Historischer Fund: Bibows Bürgermeister Dettlef Lukat mit einem 5000 Jahre alten Steinbeil.
Historischer Fund: Bibows Bürgermeister Dettlef Lukat mit einem 5000 Jahre alten Steinbeil.

„Erst als ich mit der Egge zu Gange war, kam das Ding zutage.“

svz.de von
22. Februar 2016, 21:36 Uhr

Etwas ganz Besonderes hatte Bibows Bürgermeister Dettlef Lukat im Stoffbeutel beim Wariner Jahresempfang am Freitagabend dabei. Er wusste, dass Archäologe Dr. Frank Wietrzichowski auf dem Empfang im ehemaligen Wariner Kinosaal über seine Ausgrabungen berichtet, die er als Leiter mit seinem vierköpfigen Team im Herbst 2014 auf der Baustelle des neuen Wohngebiets am Großen Wariner See vornahm (SVZ berichtete).

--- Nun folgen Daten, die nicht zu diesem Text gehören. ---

Lemma zip_with_app (f : num -> num -> num) (a b ra rb : list num) :
  length a = length b ->
  zip_with f (a ++ ra) (b ++ rb) = zip_with f a b ++ zip_with f ra rb.
Proof.
  revert b. induction a as [| x a IH]; intros [| y b] H; try discriminate; simpl.
  - reflexivity.
  - f_equal. apply IH. now injection H.
Qed.

Lemma length_zip_with (f : num -> num -> num) (a b : list num) :
  length a = length b -> length (zip_with f a b) = length a.
Proof.
  revert b. induction a as [| x a IH]; intros [| y b] H; try discriminate; simpl.
  - reflexivity.
  - f_equal. apply IH. now injection H.
Qed.

Lemma length_calculate_rsi (xs : list num) (period : nat) :
  length (calculate_rsi xs period) = length xs.
Proof.
  unfold calculate_rsi. cbv zeta. rewrite length_map, length_zip_with.
  - apply length_avg_gain.
  - now rewrite length_avg_gain, length_avg_loss.
Qed.

Lemma calculate_rsi_app (xs ys : list num) (period : nat) :
  exists rest, calculate_rsi (xs ++ ys) period = calculate_rsi xs period ++ rest.
Proof.
  unfold calculate_rsi. cbv zeta.
  destruct (avg_gain_app xs ys period) as (rg & ->).
  destruct (avg_loss_app xs ys period) as (rl & ->).
  rewrite zip_with_app by now rewrite length_avg_gain, length_avg_loss.
  rewrite map_app. now eexists.
Qed.

Lemma DataFrame_prefix (xs ys : list Candle.t) (k : nat) :
  (k < length xs)%nat ->
  nth_error (DataFrame (xs ++ ys)) k = nth_error (DataFrame xs) k.
Proof.
  intros Hk. unfold DataFrame. rewrite !nth_error_rows_from. simpl.
  rewrite nth_error_app1 by assumption.
  destruct (nth_error xs k) as [c |]; [| reflexivity]. simpl.
  rewrite !map_app.
  destruct (rolling_mean_app 20 (map Candle.volume xs) (map Candle.volume ys)) as (r1 & ->).
  destruct (rolling_mean_app 200 (map Candle.close xs) (map Candle.close ys)) as (r2 & ->).
  destruct (calculate_rsi_app (map Candle.close xs) (map Candle.close ys) 14) as (r3 & ->).
  rewrite !app_nth1; [reflexivity | | |].
  - now rewrite length_calculate_rsi, length_map.
  - now rewrite length_rolling_mean, length_map.
  - now rewrite length_rolling_mean, length_map.
Qed.
(** * FantasyLine (Streamlit/app.py): loader, projections pipeline and
      player comparison, embedded in Rocq.

    The program is a Streamlit script over a pandas DataFrame.  The
    embedding keeps the shape of the script:

    - a [DataFrame] is a list of present columns plus a list of rows;
    - frames live in a store ([heap]) and the script's variables hold
      references, so that copies ([df.copy()], boolean indexing,
      [sort_values]) and in-place updates ([sub["TP_sanitized"] = ...])
      are different operations;
    - what a page shows is a list of [element]s appended to the screen;
    - Python exceptions are the left injection of the [App] monad.

    Library calls are modelled by their documented behaviour.  Two of
    them are worth naming here: [Series.str.contains] compiles its
    argument as a regular expression (pandas default [regex=True]), and
    [DataFrame.sort_values] sorts with numpy's [quicksort] kind unless
    told otherwise, which returns a sorted permutation but fixes no order
    among equal keys; the sort routine is therefore a parameter
    ([argsort]) with that contract ([argsort_contract]).

    Text is a [string] of 8-bit characters.  White space, letter case
    and pattern matching are those of Python on ASCII text; the
    statements that depend on them say so ([ascii_text]). *)

From Stdlib Require Import List String Ascii Bool Arith NArith ZArith QArith.
From Stdlib Require Import Lia Lqa Permutation Sorted OrdersEx.
Import ListNotations.

Local Open Scope string_scope.
Local Open Scope list_scope.
Local Open Scope nat_scope.

(* ================================================================== *)
(** ** Values *)

(** A non-NaN float64 cell.  The script only compares such values
    ([max], [==], sorting), so a finite float is represented by the
    rational it denotes; NaN is [None] in an [option num]. *)
Inductive num : Type :=
| NegInf
| Fin (q : Q)
| PosInf.
(** The reductions skip missing values: they are given the numbers of
    the group only.  An empty sum is 0, an empty mean or median is NaN. *)
Definition reduce (f : reduction) (l : list Q) : value :=
  match f, l with
  | RSum, _ => VNum (Qred (q_sum l))
  | _, [] => VNull
  | RMean, _ => VNum (Qred (q_mean l))
  | RMedian, _ => VNum (Qred (q_median l))
  end.

(** ** Grouping *)

Definition Q_eq_dec (a b : Q) : {a = b} + {a <> b}.
Proof. decide equality; [apply Pos.eq_dec | apply Z.eq_dec]. Defined.

Definition value_eq_dec (a b : value) : {a = b} + {a <> b}.
Proof. decide equality; [apply string_dec | apply Q_eq_dec]. Defined.

Definition key_eq_dec : forall a b : list value, {a = b} + {a <> b} :=
  list_eq_dec value_eq_dec.

Definition key_eqb (a b : list value) : bool :=
  if key_eq_dec a b then true else false.

Definition key_of (keys : list string) (r : row) : list value := map (lookup r) keys.

Definition has_null (k : list value) : bool := existsb isna k.

(** The keys of the groups: a key with a missing component makes no
    group (groupby's [dropna=True]), and each key is listed once. *)
Definition group_keys (L : Externals) (keys : list string) (rs : list row)
  : list (list value) :=
  sort_keys L (nodup key_eq_dec (filter (fun k => negb (has_null k)) (map (key_of keys) rs))).

Definition group (keys : list string) (rs : list row) (k : list value) : list row :=
  filter (fun r => key_eqb (key_of keys r) k) rs.

Definition numbers (c : string) (rs : list row) : list Q :=
  flat_map (fun r => match lookup r c with VNum q => [q] | _ => [] end) rs.
(** * router_monitor: a shallow embedding of the polling core

    The development follows the source tree:
    - [snmp/parsers.py], [snmp/client.py], [snmp/constants.py]
    - [main.py]
    - [db/connection.py], [db/interface_dao.py], [db/schema.py]

    Python text is modelled as sequences of 8-bit characters; the character
    classes used by [str.strip], [\s] and [\d] are the ASCII ones.  Python
    exceptions are explicit: a computation returns [Ret v] or [Raise e], and
    effectful code threads its state through a small state-and-exception
    monad. *)

From Stdlib Require Import ZArith QArith List String Ascii Lia Permutation Bool.
From Stdlib Require Import DecimalString.
Import ListNotations.

Local Open Scope string_scope.
Local Open Scope nat_scope.
Local Open Scope list_scope.

(** ** The Python runtime *)

Module py.

(** The exception classes the code meets.  [DbError] is
    [mysql.connector.Error]. *)
Inductive exn : Type :=
| ValueError
| TypeError
| OverflowError
| AttributeError
| RuntimeError
| KeyError
| OSError
| DbError.

Inductive result (A : Type) : Type :=
| Ret (a : A)
| Raise (e : exn).
Arguments Ret {A} a.
Arguments Raise {A} e.

Definition chars : Type := list ascii.

Definition chars_of (s : string) : chars := list_ascii_of_string s.
Definition str_of (cs : chars) : string := string_of_list_ascii cs.

Definition code (c : ascii) : nat := nat_of_ascii c.

(** [str.isspace] on the ASCII range: TAB, LF, VT, FF, CR, FS, GS, RS, US,
    SPACE. *)
Definition is_space (c : ascii) : bool :=
  let n := code c in
  ((9 <=? n) && (n <=? 13)) || ((28 <=? n) && (n <=? 31)) || (n =? 32).

Definition is_digit (c : ascii) : bool :=
  let n := code c in (48 <=? n) && (n <=? 57).
(** The non-empty identifier tags found on a page, one per tagged node. *)
Definition tags_on (pg : list node) : list string :=
  List.filter (fun id => negb (String.eqb id ""))
              (map (fun qc => notionId (attrs_of qc.2)) (all_nodes pg)).

(** What [collectLayers] reports of a node, and the test it applies. *)
Definition layer_key (l : layer_info) : string * node_type :=
  (layer_name l, layer_type l).

Definition node_key (qc : path * node) : string * node_type :=
  (name (attrs_of qc.2), type_of qc.2).

Definition mappable_node (qc : path * node) : bool :=
  is_mappable (name (attrs_of qc.2)).


(** A record that [sync-selected] can match: its identifier field is
    truthy, so that [String(item[idField] || '')] is not empty. *)
Definition has_identifier (idField : option string) (item : gmap string jsval)
    : bool :=
  negb (String.eqb (selected_key item idField) "").

(** The same message with other records. *)
Definition with_notionData (msg : SyncSelectedMessage)
    (records : list (gmap string jsval)) : SyncSelectedMessage :=
  mkSyncSelected (selected_componentId msg) (selected_mappings msg)
                 (selected_idField msg) records.

(* ===================================================================== *)
(** ** The tools that read a template *)
(* ===================================================================== *)

(** The document as these tools see it: the top-level nodes of its pages,
    the identifier of every node and of the page, the main component of
    an instance, and the node the host finds under an identifier.  Nodes
    are referred to by their paths. *)
Record document : Type := mkDocument {
  scene : list node;
  node_id : path -> string;              (* node.id *)
  page_id : string;
  mainComponent : path -> option path;   (* instance.mainComponent *)
  nodeById : string -> option path       (* figma.getNodeByIdAsync(id) *)
}.

(** A reference the host hands out, with the node it leads to. *)
Definition resolve (doc : document) (q : path) : option (path * node) :=
  (fun n => (q, n)) <$> page_at q (scene doc).

Definition getMainComponentAsync (doc : document) (q : path)
    : option (path * node) :=
  mainComponent doc q ≫= resolve doc.

Definition figma_getNodeByIdAsync (doc : document) (id : string)
    : option (path * node) :=
  nodeById doc id ≫= resolve doc.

Und so brachte Lukat auch einen Fund mit, um ihn vom Experten begutachten zu lassen. „Ist das was Seltenes?“, fragte er nach dem Jahresempfang den Experten. Der staatliche Ausgräber erkannte darin sofort „ein Steinbeil“. Dr. Wietrzichowski datierte dieses über den Daumen gepeilt auf „3000 bis 3500 Jahre vor der Zeitrechnung. Es gehört in die Zeit der Trichterbecherkultur“, so der in Wessin bei Crivitz wohnende Archäologe. Dabei sei „nicht der Fund als solches, sondern die Größe besonders“, so seine Einschätzung. Die Trichterbecherkultur (TBK) ist laut Wikipedia „eine archäologische Kultur der Jungsteinzeit und datiert in die Zeit etwa 4200 bis 2800 vor Christus.“ Unter anderem im nördlichen Mitteleuropa, handelt es sich dabei um die erste vom Ackerbau geprägte Kultur.

Beim Ackern, sprich beim Eggen, entdeckte Dettlef Lukat diesen Fund. Auf seinem Hof in Nisbill hatte der 58-Jährige Teile einer Fliederhecke entfernt. „Beim Rausreißen war noch nichts zu sehen, der Flieder wächst ja nicht so tief. Erst als ich mit der Egge zu Gange war, kam das Ding zutage“, so Lukat.